- **Try it**
From the entries that follow, reproduce exactly and only the lines from the line with "Fixpoint any_s (p" to the line with "(** Trailing text", endpoints included.

(Collected data)

-*-*-

(** [_replace_charref] on the reference [s] without its ampersand.  A
    reference to a character from 256 on, which a string of the model
    cannot hold, is left as written. *)
Definition replace_charref (s : string) : string :=
  match s with
  | String "#"%char r =>
      let num :=
        match r with
        | String x d =>
            if Ascii.eqb x "x"%char || Ascii.eqb x "X"%char
            then int_base 16 0 d else int_base 10 0 r
        | EmptyString => 0%Z
        end in
      match charref_text num with
      | Some v => v
      | None => "&" ++ s
      end
  | _ =>
      match lookup s html5 with
      | Some v => v
      | None =>
          if mem_s s html5_wide then "&" ++ s
          else longest_name (String.length s - 1) s
      end
  end.

Definition charref : string :=
  "&(#[0-9]+;?|#[xX][0-9a-fA-F]+;?|[^\t\n\f <&#;]{1,32};?)".

(** [html.unescape].  CPython refuses to convert a decimal numeral of
    more than 4300 digits and raises [ValueError]; references that long
    are not modelled. *)
Definition unescape (s : string) : string :=
  if contains "&" s
  then re_sub NOFLAGS charref (fun mo => replace_charref (group 1 mo)) s
  else s.

(** The calls a parser makes to its handlers; [Raise] is an exception
    leaving [feed]. *)
Inductive event : Type :=
| StartTag (tag : string)
| EndTag (tag : string)
| Data (data : string)
| Raise.

(** The text before the first occurrence of [c], and the text from it. *)
Fixpoint break_at (c : ascii) (s : string) : option (string * string) :=
  match s with
  | EmptyString => None
  | String x r =>
      if Ascii.eqb x c then Some (EmptyString, s)
      else match break_at c r with
           | Some (a, b) => Some (String x a, b)
           | None => None
           end
  end.

(** The text after the first occurrence of [c]. *)
Definition after_char (c : ascii) (s : string) : option string :=
  match break_at c s with
  | Some (_, String _ r) => Some r
  | _ => None
  end.

(** The text after the first match of [pat]. *)
Definition after_re (fl : flags) (pat : string) (s : string) : option string :=
  match re_search fl pat s with
  | Some mo => Some (drop (m_end mo) s)
  | None => None
  end.

Fixpoint last_amp (s : string) : option string :=
  match s with
  | EmptyString => None
  | String c r =>
      match last_amp r with
      | Some t => Some t
      | None => if Ascii.eqb c "&"%char then Some s else None
      end
  end.

Fixpoint any_s (p : ascii -> bool) (s : string) : bool :=
  match s with
  | EmptyString => false
  | String c r => p c || any_s p r
  end.

(** Trailing text is held back while it may end inside a character
    reference: an ampersand among its last 34 characters followed by
    neither whitespace nor a semicolon. *)
Definition amp_pending (s : string) : bool :=
  match last_amp (drop (String.length s - 34) s) with
  | Some t => negb (any_s (fun c => is_space c || Ascii.eqb c ";"%char) t)
  | None => false
  end.

Definition CDATA_CONTENT_ELEMENTS : list string := ["script"; "style"].

Definition tagfind_tolerant : string :=
  "([a-zA-Z][^\t\n\r\f />\x00]*)(?:\s|/(?!>))*".

Definition attrfind_tolerant : string :=
  "((?<=[\'" ++ quot ++ "\s/])[^\s/>][^\s/=>]*)(\s*=+\s*(\'[^\']*\'|"
  ++ quot ++ "[^" ++ quot ++ "]*" ++ quot ++ "|(?![\'" ++ quot
  ++ "])[^>\s]*))?(?:\s|/(?!>))*".

(** The library writes this expression in verbose mode, over several
    lines with comments; this is its text without them. *)
Definition locatestarttagend_tolerant : string :=
  "<[a-zA-Z][^\t\n\r\f />\x00]*(?:[\s/]*(?:(?<=['" ++ quot
  ++ "\s/])[^\s/>][^\s/=>]*(?:\s*=+\s*(?:'[^']*'|" ++ quot ++ "[^" ++ quot
  ++ "]*" ++ quot ++ "|(?!['" ++ quot ++ "])[^>\s]*)\s*)?(?:\s|/(?!>))*)*)?\s*".

Definition endtagfind : string := "</\s*([a-zA-Z][-.a-zA-Z0-9:_]*)\s*>".

Definition declname : string := "[a-zA-Z][-_.a-zA-Z0-9]*\s*".

(** What the parser does with a piece of markup: it waits for more text,
    it raises, or it calls handlers, sets the raw-text element and goes on
    with the text after the markup. *)
Inductive step : Type :=
| Wait
| Fault
| Next (calls : list event) (cdata : option string) (after : string).

(** [check_for_whole_start_tag] on the text from the opening angle of a
    start tag: where the tag ends, [inl None] when it is not complete. *)
Definition check_for_whole_start_tag (s : string) : option nat + unit :=
  match re_match NOFLAGS locatestarttagend_tolerant s with
  | Some mo =>
      let j := m_end mo in
      match drop j s with
      | String ">"%char _ => inl (Some (j + 1))
      | String "/"%char (String ">"%char _) => inl (Some (j + 2))
      | String "/"%char _ => inl None
      | EmptyString => inl None
      | String c _ =>
          if is_alpha c || Ascii.eqb c "="%char then inl None
          else inl (Some (if 0 <? j then j else 1))
      end
  | None => inr tt
  end.

(** The loop over the attributes of a start tag: from [k], as long as
    an attribute is found before [endpos]. *)
Fixpoint attrs_end (fuel : nat) (s : string) (endpos k : nat) : nat :=
  match fuel with
  | O => k
  | S f =>
      if k <? endpos
      then match re_match_at NOFLAGS attrfind_tolerant s k with
           | Some mo => attrs_end f s endpos (m_end mo)
           | None => k
           end
      else k
  end.

(** [parse_starttag] on the text from the opening angle of a start
    tag. *)
Definition parse_starttag (s : string) : step :=
  match check_for_whole_start_tag s with
  | inr _ => Fault
  | inl None => Wait
  | inl (Some endpos) =>
      match re_match_at NOFLAGS tagfind_tolerant s 1 with
      | None => Fault
      | Some mo =>
          let tag := lower (group 1 mo) in
          let k := attrs_end endpos s endpos (m_end mo) in
          let end_ := strip (slice k endpos s) in
          if negb (mem_s end_ [">"; "/>"])
          then Next [Data (take endpos s)] None (drop endpos s)
          else if String.eqb end_ "/>"
          then Next [StartTag tag; EndTag tag] None (drop endpos s)
          else Next [StartTag tag]
                    (if mem_s tag CDATA_CONTENT_ELEMENTS then Some tag
                     else None)
                    (drop endpos s)
      end
  end.

(** [parse_bogus_comment] on the text from its opening angle. *)
Definition parse_bogus_comment (cdata : option string) (s : string) : step :=
  match after_char ">"%char (drop 2 s) with
  | Some after => Next [] cdata after
  | None => Wait
  end.

(** [parse_endtag] on the text from the opening angle of an end tag;
    [cdata] is the raw-text element being read, if any. *)
Definition parse_endtag (cdata : option string) (s : string) : step :=
  match after_char ">"%char (drop 1 s) with
  | None => Wait
  | Some after =>
      let gtpos := String.length s - String.length after in
      match re_match NOFLAGS endtagfind s with
      | None =>
          match cdata with
          | Some _ => Next [Data (take gtpos s)] cdata after
          | None =>
              match re_match_at NOFLAGS tagfind_tolerant s 2 with
              | None =>
                  if startswith "</>" s then Next [] cdata (drop 3 s)
                  else parse_bogus_comment cdata s
              | Some nm =>
                  match after_char ">"%char (drop (m_end nm) s) with
                  | Some after' =>
                      Next [EndTag (lower (group 1 nm))] cdata after'
                  | None => Wait
                  end
              end
          end
      | Some mo =>
          let elem := lower (group 1 mo) in
          match cdata with
          | Some c =>
              if negb (String.eqb elem c)
              then Next [Data (take gtpos s)] cdata after
              else Next [EndTag elem] None after
          | None => Next [EndTag elem] None after
          end
      end
  end.

(** [parse_comment] on the text from the opening angle. *)
Definition parse_comment (cdata : option string) (s : string) : step :=
  match after_re NOFLAGS "--\s*>" (drop 4 s) with
  | Some after => Next [] cdata after
  | None => Wait
  end.

(** [parse_pi] *)
Definition parse_pi (cdata : option string) (s : string) : step :=
  match after_char ">"%char (drop 2 s) with
  | Some after => Next [] cdata after
  | None => Wait
  end.

(** [parse_marked_section] on the text from the opening angle of
    [<![]: the keyword is scanned by [_scan_name], which waits when the
    keyword and the blanks after it run to the end of the text and raises
    when there is no keyword; the keyword decides how the section closes,
    and an unknown one raises. *)
Definition parse_marked_section (cdata : option string) (s : string) : step :=
  let r := drop 3 s in
  match r with
  | EmptyString => Wait
  | _ =>
      match re_match NOFLAGS declname r with
      | Some mo =>
          if m_end mo =? String.length r then Wait
          else
            let sectName := lower (strip (group0 mo)) in
            let close (pat : string) :=
              match after_re NOFLAGS pat r with
              | Some after => Next [] cdata after
              | None => Wait
              end in
            if mem_s sectName ["temp"; "cdata"; "ignore"; "include"; "rcdata"]
            then close "]\s*]\s*>"
            else if mem_s sectName ["if"; "else"; "endif"]
            then close "]\s*>"
            else Fault
      | None => Fault
      end
  end.

(** [parse_html_declaration] on the text from the opening angle of
    [<!]. *)
Definition parse_html_declaration (cdata : option string) (s : string)
  : step :=
  if startswith "<!--" s then parse_comment cdata s
  else if startswith "<![" s then parse_marked_section cdata s
  else if String.eqb (lower (take 9 s)) "<!doctype"
  then match after_char ">"%char (drop 9 s) with
       | Some after => Next [] cdata after
       | None => Wait
       end
  else parse_bogus_comment cdata s.

Definition data_ev (raw shown : string) : list event :=
  if nonempty raw then [Data shown] else [].

(** The text up to the next point of interest and the text from it; in
    a script or style element that point is the end tag of the element,
    else the next opening angle or, when there is none and no character
    reference may be cut at the end, the end of the text.  [None]: the
    parser waits. *)
Definition interesting (cdata : option string) (s : string)
  : option (string * string) :=
  match cdata with
  | None =>
      match break_at "<"%char s with
      | Some found => Some found
      | None => if amp_pending s then None else Some (s, EmptyString)
      end
  | Some elem =>
      match re_search IGNORECASE ("</\s*" ++ elem ++ "\s*>") s with
      | Some mo => Some (take (m_start mo) s, drop (m_start mo) s)
      | None => None
      end
  end.

(** The markup at the head of [s], which begins with an opening angle;
    [None] when the angle is plain text. *)
Definition markup_step (cdata : option string) (s : string) : option step :=
  if match re_match NOFLAGS "<[a-zA-Z]" s with Some _ => true | None => false end
  then Some (parse_starttag s)
  else if startswith "</" s then Some (parse_endtag cdata s)
  else if startswith "<!--" s then Some (parse_comment cdata s)
  else if startswith "<?" s then Some (parse_pi cdata s)
  else if startswith "<!" s then Some (parse_html_declaration cdata s)
  else None.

-*-*-

- **Solution to the problem**
Fixpoint any_s (p : ascii -> bool) (s : string) : bool :=
  match s with
  | EmptyString => false
  | String c r => p c || any_s p r
  end.

(** Trailing text is held back while it may end inside a character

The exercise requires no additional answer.